Porcello (3-8) lost his third straight start, giving up six runs - five earned - and eight hits in 6 1/3 innings. On Monday, he attended the dedication of Porcello Field at Seton Hall Prep in West Orange, New Jersey, where he was 10-0 as a senior in 2007.
“It’s execution of pitches,” Porcello said. “I haven’t been very consistent.”
STREAK STOPPER
New York was hitless in 15 at-bats with runners in scoring position dating to Sunday before Sanchez’s hit. Sanchez was dropped from second to sixth in the batting order, flipping slots with Aaron Hicks.
SPEED DEMON
Brett Gardner stole his sixth base but first since April 10.
TRAINER’S ROOM
Red Sox: LHP Brian Johnson is to be recalled from Triple-A Pawtucket and start Friday against Detroit, his first big league appearance since a five-hit shutout against Seattle on May 27. Johnson slipped and injured his left hamstring while pitching for the PawSox on Saturday but threw a successful bullpen Tuesday and passed agility tests Wednesday.

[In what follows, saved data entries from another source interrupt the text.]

Definition peeksort b e : M () :=
  let length := e - b in
  if (length <=? 1)%nat then mret ()
  else if (length =? 2)%nat then
    last ← prev e;
    x ← get last;
    y ← get b;
    if comp x y then swap b last else mret ()
  else
    allocate length;;
    peeksortImpl (S length) b e b e.

End comp.

(** ** What the steps do to the arrays *)

(** [c] runs from [m] and ends as [P] says. *)
Definition runs {R} (c : M R) (m : Mem) (P : R -> Mem -> Prop) : Prop := exists r m', c m = Some (r, m') /\ P r m'.

Lemma runs_ret {R} (r : R) m (P : R -> Mem -> Prop) : P r m -> runs (mret r) m P.
Proof. intros HP. by exists r, m. Qed.

Lemma runs_bind {R S} (c : M R) (k : R -> M S) m P : runs c m (fun r m' => runs (k r) m' P) -> runs (c ≫= k) m P.
Proof. intros (r & m' & Hc & s & m'' & Hk & HP). exists s, m''. split; [|done]. unfold mbind, M_bind. rewrite Hc. exact Hk. Qed.

Lemma runs_mono {R} (c : M R) m (P Q : R -> Mem -> Prop) : runs c m P -> (forall r m', P r m' -> Q r m') -> runs c m Q.
Proof. intros (r & m' & Hc & HP) HQ. exists r, m'. auto. Qed.

Implicit Types (pre post w : list (option V)).

Lemma lookup_mid {A} (l1 l2 : list A) a n : n = length l1 -> (l1 ++ a :: l2) !! n = Some a.
Proof. intros ->. by apply list_lookup_middle. Qed.

Lemma insert_mid {A} (l1 l2 : list A) a a' n : n = length l1 -> <[n := a']> (l1 ++ a :: l2) = l1 ++ a' :: l2.
Proof. intros ->. rewrite insert_app_r_alt by done. by rewrite Nat.sub_diag. Qed.

Lemma runs_get i x pre post w (P : V -> Mem -> Prop) :
  i = length pre -> P x (mkMem (pre ++ Some x :: post) w) -> runs (get i) (mkMem (pre ++ Some x :: post) w) P.
Proof. intros Hi HP. eexists x, _. split; [|exact HP]. unfold get. cbn. by rewrite lookup_mid. Qed.

Lemma runs_get_at k x (l : list V) i pre post w (P : V -> Mem -> Prop) :
  i = (length pre + k)%nat -> l !! k = Some x -> P x (mkMem (pre ++ (Some <$> l) ++ post) w) -> runs (get i) (mkMem (pre ++ (Some <$> l) ++ post) w) P.
Proof.
  intros -> Hk HP. eexists x, _. split; [|exact HP]. unfold get. cbn. rewrite lookup_app_r by lia. replace (length pre + k - length pre) with k by lia.
  rewrite lookup_app_l by (rewrite length_fmap; by eapply lookup_lt_Some). by rewrite list_lookup_fmap, Hk.
Qed.

Lemma runs_get_working i x pre post a (P : V -> Mem -> Prop) :
  i = length pre -> P x (mkMem a (pre ++ Some x :: post)) -> runs (get_working i) (mkMem a (pre ++ Some x :: post)) P.
Proof. intros Hi HP. eexists x, _. split; [|exact HP]. unfold get_working. cbn. by rewrite lookup_mid. Qed.

Lemma runs_move i x pre post w (P : V -> Mem -> Prop) :
  i = length pre -> P x (mkMem (pre ++ None :: post) w) -> runs (move i) (mkMem (pre ++ Some x :: post) w) P.
Proof. intros Hi HP. eexists x, _. split; [|exact HP]. unfold move. cbn. by rewrite lookup_mid, insert_mid. Qed.

Lemma runs_move_working i x pre post a (P : V -> Mem -> Prop) :
  i = length pre -> P x (mkMem a (pre ++ None :: post)) -> runs (move_working i) (mkMem a (pre ++ Some x :: post)) P.
Proof. intros Hi HP. eexists x, _. split; [|exact HP]. unfold move_working. cbn. by rewrite lookup_mid, insert_mid. Qed.

Lemma runs_put i x o pre post w (P : unit -> Mem -> Prop) :
  i = length pre -> P () (mkMem (pre ++ Some x :: post) w) -> runs (put i x) (mkMem (pre ++ o :: post) w) P.
Proof.
  intros Hi HP. eexists (), _. split; [|exact HP]. unfold put. cbn [range working]. rewrite insert_mid by done.
  destruct (Nat.ltb_spec i (length (pre ++ o :: post))); [done|]. rewrite length_app in *. cbn in *. lia.
Qed.

Lemma runs_put_working i x o pre post a (P : unit -> Mem -> Prop) :
  i = length pre -> P () (mkMem a (pre ++ Some x :: post)) -> runs (put_working i x) (mkMem a (pre ++ o :: post)) P.
Proof.
  intros Hi HP. eexists (), _. split; [|exact HP]. unfold put_working. cbn [range working]. rewrite insert_mid by done.
  destruct (Nat.ltb_spec i (length (pre ++ o :: post))); [done|]. rewrite length_app in *. cbn in *. lia.
Qed.

Lemma snoc_app {A} (l1 : list A) a l2 : l1 ++ a :: l2 = (l1 ++ [a]) ++ l2.
Proof. by rewrite <- app_assoc. Qed.

Lemma runs_swap_down i j x y pre post w (P : unit -> Mem -> Prop) :
  j = length pre -> i = S (length pre) ->
  P () (mkMem (pre ++ Some x :: Some y :: post) w) -> runs (swap i j) (mkMem (pre ++ Some y :: Some x :: post) w) P.
Proof.
  intros Hj Hi HP. assert (i = length (pre ++ [Some y]) /\ i = length (pre ++ [None (A := V)]) /\ i = length (pre ++ [Some x])) as (H1 & H2 & H3) by (rewrite !length_app; cbn; lia).
  unfold swap. apply runs_bind. rewrite snoc_app. apply runs_move; [done|]. apply runs_bind. rewrite <- snoc_app. apply runs_move; [done|].
  apply runs_bind. rewrite snoc_app. apply runs_put; [done|]. rewrite <- snoc_app. by apply runs_put.
Qed.

Lemma runs_swap_up i j x y pre post w (P : unit -> Mem -> Prop) :
  i = length pre -> j = S (length pre) ->
  P () (mkMem (pre ++ Some x :: Some y :: post) w) -> runs (swap i j) (mkMem (pre ++ Some y :: Some x :: post) w) P.
Proof.
  intros Hi Hj HP. assert (j = length (pre ++ [None (A := V)]) /\ j = length (pre ++ [Some x])) as (H1 & H2) by (rewrite !length_app; cbn; lia).
  unfold swap. apply runs_bind. apply runs_move; [done|]. apply runs_bind. rewrite snoc_app. apply runs_move; [done|].
  apply runs_bind. rewrite <- snoc_app. apply runs_put; [done|]. rewrite snoc_app. apply runs_put; [done|]. by rewrite <- snoc_app.
Qed.

Lemma runs_next i m (P : nat -> Mem -> Prop) : (i < length (range m))%nat -> P (S i) m -> runs (next i) m P.
Proof. intros Hi HP. eexists _, _. split; [|exact HP]. unfold next. by destruct (Nat.ltb_spec i (length (range m))); [|lia]. Qed.

Lemma runs_prev i m (P : nat -> Mem -> Prop) : (0 < i)%nat -> P (i - 1) m -> runs (prev i) m P.
Proof. intros Hi HP. destruct i as [|i]; [lia|]. exists i, m. split; [done|]. by replace (S i - 1) with i in HP by lia. Qed.

Lemma runs_reverse i j pre (l : list V) post w (P : unit -> Mem -> Prop) :
  i = length pre -> j = (length pre + length l)%nat -> P () (mkMem (pre ++ (Some <$> reverse l) ++ post) w) ->
  runs (reverse_range i j) (mkMem (pre ++ (Some <$> l) ++ post) w) P.
Proof.
  intros -> -> HP. eexists (), _. split; [|exact HP]. unfold reverse_range. cbn [range working]. rewrite !length_app, length_fmap.
  destruct (Nat.leb_spec (length pre) (length pre + length l)); [|lia].
  destruct (Nat.leb_spec (length pre + length l) (length pre + (length l + length post))); [|lia]. cbn [andb].
  rewrite take_app_length, drop_app_length. replace (length pre + length l - length pre) with (length (Some <$> l)) by (rewrite length_fmap; lia).
  rewrite take_app_length. do 3 f_equal. rewrite fmap_reverse. do 2 f_equal.
  rewrite app_assoc. rewrite drop_app_length'; [done|]. by rewrite length_app, length_fmap.
Qed.

(** *** Merging *)

Lemma move_in_runs xs : forall pre post w1 o w2 i out (P : nat -> Mem -> Prop),
  i = length pre -> out = length w1 -> length o = length xs ->
  P (out + length xs)%nat (mkMem (pre ++ replicate (length xs) None ++ post) (w1 ++ (Some <$> xs) ++ w2)) ->
  runs (move_in (length xs) i out) (mkMem (pre ++ (Some <$> xs) ++ post) (w1 ++ o ++ w2)) P.
Proof.
  induction xs as [|x xs IH]; intros pre post w1 o w2 i out P Hi Hout Ho HP.
  - destruct o; [|done]. apply runs_ret. by rewrite Nat.add_0_r in HP.
  - destruct o as [|o0 o]; [done|]. cbn [move_in length fmap list_fmap app]. apply runs_bind. apply runs_move; [done|]. apply runs_bind. apply runs_put_working; [done|].
    rewrite (snoc_app pre), (snoc_app w1). apply IH; [rewrite length_app; cbn; lia..|by injection Ho|].
    rewrite <- !snoc_app. cbn [length] in HP. replace (S out + length xs)%nat with (out + S (length xs))%nat by lia. exact HP.
Qed.

Lemma move_out_runs xs : forall pre o post w1 w2 i out (P : nat -> Mem -> Prop),
  i = length w1 -> out = length pre -> length o = length xs ->
  P (out + length xs)%nat (mkMem (pre ++ (Some <$> xs) ++ post) (w1 ++ replicate (length xs) None ++ w2)) ->
  runs (move_out (length xs) i out) (mkMem (pre ++ o ++ post) (w1 ++ (Some <$> xs) ++ w2)) P.
Proof.
  induction xs as [|x xs IH]; intros pre o post w1 w2 i out P Hi Hout Ho HP.
  - destruct o; [|done]. apply runs_ret. by rewrite Nat.add_0_r in HP.
  - destruct o as [|o0 o]; [done|]. cbn [move_out length fmap list_fmap app]. apply runs_bind. apply runs_move_working; [done|]. apply runs_bind. apply runs_put; [done|].
    rewrite (snoc_app pre), (snoc_app w1). apply IH; [rewrite length_app; cbn; lia..|by injection Ho|].
    rewrite <- !snoc_app. cbn [length] in HP. replace (S out + length xs)%nat with (out + S (length xs))%nat by lia. exact HP.
Qed.

Section specs.
Context (comp : V -> V -> bool).

(** The merge of two lists. *)
Fixpoint merge (xs : list V) : list V -> list V :=
  fix merge_right ys :=
    match xs, ys with
    | [], _ => ys
    | _, [] => xs
    | x :: xs', y :: ys' => if comp y x then y :: merge_right ys' else x :: merge xs' ys
    end.

Lemma merge_nil_r xs : merge xs [] = xs.
Proof. by destruct xs. Qed.
Lemma merge_nil_l ys : merge [] ys = ys.
Proof. by destruct ys. Qed.

Lemma merge_cons x xs y ys : merge (x :: xs) (y :: ys) = if comp y x then y :: merge (x :: xs) ys else x :: merge xs (y :: ys).
Proof. done. Qed.
#[local] Set Default Proof Using "All".

Section locks.
Context {Path : Type} `{Countable Path} (before : Path -> Path -> Prop) `{!RelDecision before} `{!StrictOrder before}.

(** ** State *)

(** [lf_path] is the name the file was created under; the file system does not
    know it. *)
Record LockFile := mkLockFile { lf_path : Path; lf_size : nat; lf_holder : option nat }.

(** Where a process is: in [lockPaths], with the stale file it has still open,
    the file it has opened, the path and those that come after it; in
    [unlock], which returns [false] from [lockPaths] if that [failed]. *)
Inductive At :=
  | Idle
  | Open (stale : option nat) (x : Path) (rest : list Path)
  | CloseStale (stale ino : nat) (x : Path) (rest : list Path)
  | TryLock (ino : nat) (x : Path) (rest : list Path)
  | WaitLock (ino : nat) (x : Path) (rest : list Path)
  | Stat (ino : nat) (x : Path) (rest : list Path)
  | Locked
  | Unlock (failed : bool)
  | WriteToken (failed : bool)
  | Close (failed : bool)
  | Refused.

(** A process with one [PathLocks], and the [wait] it called [lockPaths] with. *)
Record Proc := mkProc { at_ : At; fds : list (nat * Path); wait : bool; deletePaths : bool }.
Definition idle : Proc := mkProc Idle [] true false.
Record State := mkState { dir : gmap Path nat; files : gmap nat LockFile; next_ino : nat; procs : gmap nat Proc }.
Definition proc (s : State) (i : nat) : Proc := default idle (procs s !! i).
Definition set_proc (i : nat) (p : Proc) (s : State) : State := mkState (dir s) (files s) (next_ino s) (<[i := p]> (procs s)).
Definition set_file (ino : nat) (f : LockFile) (s : State) : State := mkState (dir s) (<[ino := f]> (files s)) (next_ino s) (procs s).
Definition set_dir (d : gmap Path nat) (s : State) : State := mkState d (files s) (next_ino s) (procs s).
Definition goto (i : nat) (a : At) (s : State) : State :=
  let p := proc s i in set_proc i (mkProc a (fds p) (wait p) (deletePaths p)) s.

(** ** The operations *)

(** [open] with [O_CREAT] *)
Definition openLockFile (x : Path) (s : State) : nat * State :=
  match dir s !! x with
  | Some ino => (ino, s)
  | None => (next_ino s, mkState (<[x := next_ino s]> (dir s)) (<[next_ino s := mkLockFile x 0 None]> (files s)) (S (next_ino s)) (procs s))
  end.

(** An exclusive [flock], if nobody holds one. *)
Definition flock (i ino : nat) (s : State) : option State :=
  f ← files s !! ino;
  match lf_holder f with
  | None => Some (set_file ino (mkLockFile (lf_path f) (lf_size f) (Some i)) s)
  | Some _ => None
  end.

(** Closing the descriptor gives up the lock. *)
Definition close_fd (i ino : nat) (s : State) : State :=
  match files s !! ino with
  | Some f => if decide (lf_holder f = Some i) then set_file ino (mkLockFile (lf_path f) (lf_size f) None) s else s
  | None => s
  end.

(** [unlink] may fail, which [tryUnlink] ignores. *)
Definition tryUnlink (ok : bool) (x : Path) (s : State) : State := if ok then set_dir (delete x (dir s)) s else s.
(** [writeFull(desc, "d")] at the start of the file *)
Definition write_token (ino : nat) (s : State) : State :=
  match files s !! ino with Some f => set_file ino (mkLockFile (lf_path f) (lf_size f `max` 1) (lf_holder f)) s | None => s end.

(** What is left open of a step: whether [unlink] succeeds, and whether a
    signal interrupts a waiting [flock]; [lockFile] returns [false] then. *)
Record Choice := mkChoice { unlink_ok : bool; interrupted : bool }.

(** [lockPaths] and [unlock]. *)
Definition next_path (rest : list Path) : At := match rest with [] => Locked | x :: rest => Open None x rest end.

Definition step (c : Choice) (i : nat) (s : State) : option State :=
  let p := proc s i in
  match at_ p with
  | Idle | Locked | Refused => None
  | Open stale x rest =>
      let '(ino, s) := openLockFile x s in
      Some (goto i (match stale with Some o => CloseStale o ino x rest | None => TryLock ino x rest end) s)
  | CloseStale o ino x rest => Some (goto i (TryLock ino x rest) (close_fd i o s))
  | TryLock ino x rest =>
      Some match flock i ino s with
           | Some s => goto i (Stat ino x rest) s
           | None => goto i (if wait p then WaitLock ino x rest else Unlock true) s
           end
  | WaitLock ino x rest =>
      if interrupted c then Some (goto i (Stat ino x rest) s)
      else s ← flock i ino s; Some (goto i (Stat ino x rest) s)
  | Stat ino x rest =>
      f ← files s !! ino;
      Some (if (lf_size f =? 0)%nat then set_proc i (mkProc (next_path rest) (fds p ++ [(ino, x)]) (wait p) (deletePaths p)) s
            else goto i (Open (Some ino) x rest) s)
  | Unlock failed =>
      Some match fds p with
           | [] => goto i (if failed then Refused else Idle) s
           | (_, x) :: _ => if deletePaths p then goto i (WriteToken failed) (tryUnlink (unlink_ok c) x s) else goto i (Close failed) s
           end
  | WriteToken failed =>
      match fds p with
      | [] => None
      | (ino, _) :: _ => Some (goto i (Close failed) (write_token ino s))
      end
  | Close failed =>
      match fds p with
      | [] => None
      | (ino, _) :: rest => Some (set_proc i (mkProc (Unlock failed) rest (wait p) (deletePaths p)) (close_fd i ino s))
      end
  end.

(** A [std::set] is in order. *)
Fixpoint in_order (l : list Path) : bool :=
  match l with [] => true | x :: l => forallb (fun y => bool_decide (before x y)) l && in_order l end.

(** What the processes do besides: call [lockPaths] on a set of paths,
    [setDeletion] and [unlock], and die, which closes their files. *)
Inductive Event :=
  | Step (c : Choice) (i : nat)
  | LockPaths (i : nat) (paths : list Path) (wait_ : bool)
  | SetDeletion (i : nat) (b : bool)
  | Release (i : nat)
  | Die (i : nat).

Definition event (e : Event) (s : State) : option State :=
  match e with
  | Step c i => step c i s
  | LockPaths i paths w =>
      let p := proc s i in
      if negb (in_order paths) then None
      else match at_ p with
           | Idle | Refused => Some (set_proc i (mkProc (next_path paths) [] w (deletePaths p)) s)
           | _ => None
           end
  | SetDeletion i b =>
      let p := proc s i in
      match at_ p with
      | Idle | Refused | Locked => Some (set_proc i (mkProc (at_ p) (fds p) (wait p) b) s)
      | _ => None
      end
  | Release i => match at_ (proc s i) with Locked => Some (goto i (Unlock false) s) | _ => None end
  | Die i =>
      Some (mkState (dir s) ((fun f => if decide (lf_holder f = Some i) then mkLockFile (lf_path f) (lf_size f) None else f) <$> files s)
              (next_ino s) (delete i (procs s)))
  end.

Fixpoint run (evs : list Event) (s : State) : option State :=
  match evs with [] => Some s | e :: evs => event e s ≫= run evs end.
Definition start : State := mkState ∅ ∅ 0 ∅.

(** ** What is assumed, and what holds *)

(** No signal interrupts a waiting [flock], and no process dies between the
    two steps of [deleteLockFile]. *)
Definition orderly (e : Event) (s : State) : Prop :=
  match e with
  | Step c i => interrupted c = false
  | Die i => match at_ (proc s i) with WriteToken _ => False | _ => True end
  | _ => True
  end.
Fixpoint orderly_run (evs : list Event) (s : State) : Prop :=
  match evs with [] => True | e :: evs => orderly e s /\ match event e s with Some s' => orderly_run evs s' | None => True end end.

(** The locks a process has and is not giving up right now. *)
Definition kept_fds (p : Proc) : list (nat * Path) := match at_ p with WriteToken _ | Close _ => tail (fds p) | _ => fds p end.
Definition owns (s : State) (i : nat) (x : Path) : Prop := x ∈ (kept_fds (proc s i)).*2.

Definition to_lock (a : At) : list Path :=
  match a with Open _ x rest | CloseStale _ _ x rest | TryLock _ x rest | WaitLock _ x rest | Stat _ x rest => x :: rest | _ => [] end.

Section inv.
Context (d : gmap Path nat) (fs : gmap nat LockFile) (i : nat).

Definition is_file (ino : nat) (x : Path) : Prop := exists f, fs !! ino = Some f /\ lf_path f = x.
Definition held (ino : nat) (x : Path) : Prop := exists f, fs !! ino = Some f /\ lf_path f = x /\ lf_holder f = Some i.
Definition good (ino : nat) (x : Path) : Prop := exists f, fs !! ino = Some f /\ lf_size f = 0 /\ d !! x = Some ino.

Definition at_ok (a : At) (l : list (nat * Path)) : Prop :=
  match a with
  | Open (Some o) x _ => held o x
  | CloseStale o ino x _ => held o x /\ is_file ino x
  | TryLock ino x _ | WaitLock ino x _ => is_file ino x
  | Stat ino x _ => held ino x
  | WriteToken _ | Close _ => l <> []
  | Idle | Refused => l = []
  | _ => True
  end.

Record proc_ok (p : Proc) : Prop := {
  po_held : forall ino x, (ino, x) ∈ fds p -> held ino x;
  po_at : at_ok (at_ p) (fds p);
  po_good : forall ino x, (ino, x) ∈ kept_fds p -> good ino x;
  po_sorted : StronglySorted before ((fds p).*2 ++ to_lock (at_ p));
}.
End inv.

(** Which files a process may hold. *)
Definition may_hold (p : Proc) (ino : nat) : Prop :=
  ino ∈ (fds p).*1 \/ match at_ p with Open (Some o) _ _ | CloseStale o _ _ _ => ino = o | Stat o _ _ => ino = o | _ => False end.
Definition unlinking (p : Proc) (ino : nat) : Prop :=
  match at_ p, fds p with WriteToken _, (o, _) :: _ => ino = o | _, _ => False end.

Record Inv (s : State) : Prop := {
  inv_procs : forall i, proc_ok (dir s) (files s) i (proc s i);
  inv_holder : forall ino f i, files s !! ino = Some f -> lf_holder f = Some i -> may_hold (proc s i) ino;
  inv_dir : forall x ino, dir s !! x = Some ino -> is_file (files s) ino x;
  inv_fresh : forall ino, (next_ino s <= ino)%nat -> files s !! ino = None;
  inv_linked : forall ino f, files s !! ino = Some f ->
    dir s !! lf_path f = Some ino \/ lf_size f <> 0 \/ exists i, unlinking (proc s i) ino;
}.

(** ** The invariant *)

Lemma proc_set i p s j : proc (set_proc i p s) j = if decide (j = i) then p else proc s j.
Proof. unfold proc. cbn. case_decide as Hj; [subst; by rewrite lookup_insert_eq|by rewrite lookup_insert_ne]. Qed.

Lemma kept_in (p : Proc) e : e ∈ kept_fds p -> e ∈ fds p.
Proof using Type. unfold kept_fds. destruct (at_ p); try done; destruct (fds p); try done; by right. Qed.

(** What a process knows stays true whatever the others do to files they hold. *)
Lemma proc_ok_frame d fs d' fs' i p :
  (forall ino f, fs !! ino = Some f -> exists f', fs' !! ino = Some f' /\ lf_path f' = lf_path f /\
     (lf_holder f = Some i -> lf_holder f' = Some i /\ lf_size f' = lf_size f)) ->
  (forall x ino f, fs !! ino = Some f -> lf_holder f = Some i -> d !! x = Some ino -> d' !! x = Some ino) ->
  proc_ok d fs i p -> proc_ok d' fs' i p.
Proof.
  intros Hf Hd []. assert (forall ino x, held fs i ino x -> held fs' i ino x) as Hheld.
  { intros ino x (f & Hi & Hx & Hh). destruct (Hf ino f Hi) as (f' & ? & ? & Hk). destruct (Hk Hh). exists f'. split; [done|]. split; [congruence|done]. }
  assert (forall ino x, is_file fs ino x -> is_file fs' ino x) as His.
  { intros ino x (f & Hi & Hx). destruct (Hf ino f Hi) as (f' & ? & ? & _). exists f'. split; [done|congruence]. }
  split.
  - intros ino x Hin. by apply Hheld, po_held0.
  - destruct (at_ p) as [|[]| | | | | | | | |]; cbn in *; try done; auto. destruct po_at0. auto.
  - intros ino x Hin. destruct (po_good0 ino x Hin) as (f & Hi & Hs & Hdx). destruct (po_held0 ino x (kept_in _ _ Hin)) as (f0 & Hi0 & _ & Hh).
    rewrite Hi in Hi0. injection Hi0 as <-. destruct (Hf ino f Hi) as (f' & Hf' & _ & Hk). destruct (Hk Hh) as [_ Hs']. exists f'. split; [done|]. split; [congruence|by eapply Hd].
  - done.
Qed.

(** The invariant but for the process [i] that takes a step; [U] are the files
    it has unlinked without having written the token. *)
Record InvX (i : nat) (U : nat -> Prop) (s : State) : Prop := {
  ix_procs : forall j, j <> i -> proc_ok (dir s) (files s) j (proc s j);
  ix_holder : forall ino f j, j <> i -> files s !! ino = Some f -> lf_holder f = Some j -> may_hold (proc s j) ino;
  ix_dir : forall x ino, dir s !! x = Some ino -> is_file (files s) ino x;
  ix_fresh : forall ino, (next_ino s <= ino)%nat -> files s !! ino = None;
  ix_linked : forall ino f, files s !! ino = Some f ->
    dir s !! lf_path f = Some ino \/ lf_size f <> 0 \/ U ino \/ exists j, j <> i /\ unlinking (proc s j) ino;
}.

He takes the place of LHP Eduardo Rodriguez, who injured his right knee slipping on a bullpen mound before a 7-5 loss at Baltimore on June 1. Boston manager John Farrell said Rodriguez threw from 120 feet on flat ground Wednesday. … RHP Carson Smith threw about 20 pitches to batters who didn’t swing, his first time facing batters since Tommy John surgery on May 24 last year. He is to throw batting practice again Saturday.
Yankees: All-Star closer Aroldis Chapman, out since May 12 with rotator cuff inflammation, is to throw a simulated game on Friday or Saturday. … 1B Greg Bird, who hasn’t appeared for the Yankees since May 1 because of a bruised right ankle, is to play for Triple-A Scranton/Wilkes-Barre at Lehigh Valley on Friday night. … CF Jacoby Ellsbury is still experiencing headaches from a concussion sustained May 24 when he crashed into the wall catching a drive by Kansas City’s Alcides Escobar.
UP NEXT
LHP David Price (1-0) starts for Boston in Thursday night’s series finale, his third outing since returning from a sore pitching elbow that had sidelined the 2012 AL Cy Young Award winner since spring training. RHP Michael Pineda (6-3) pitches for the Yankees.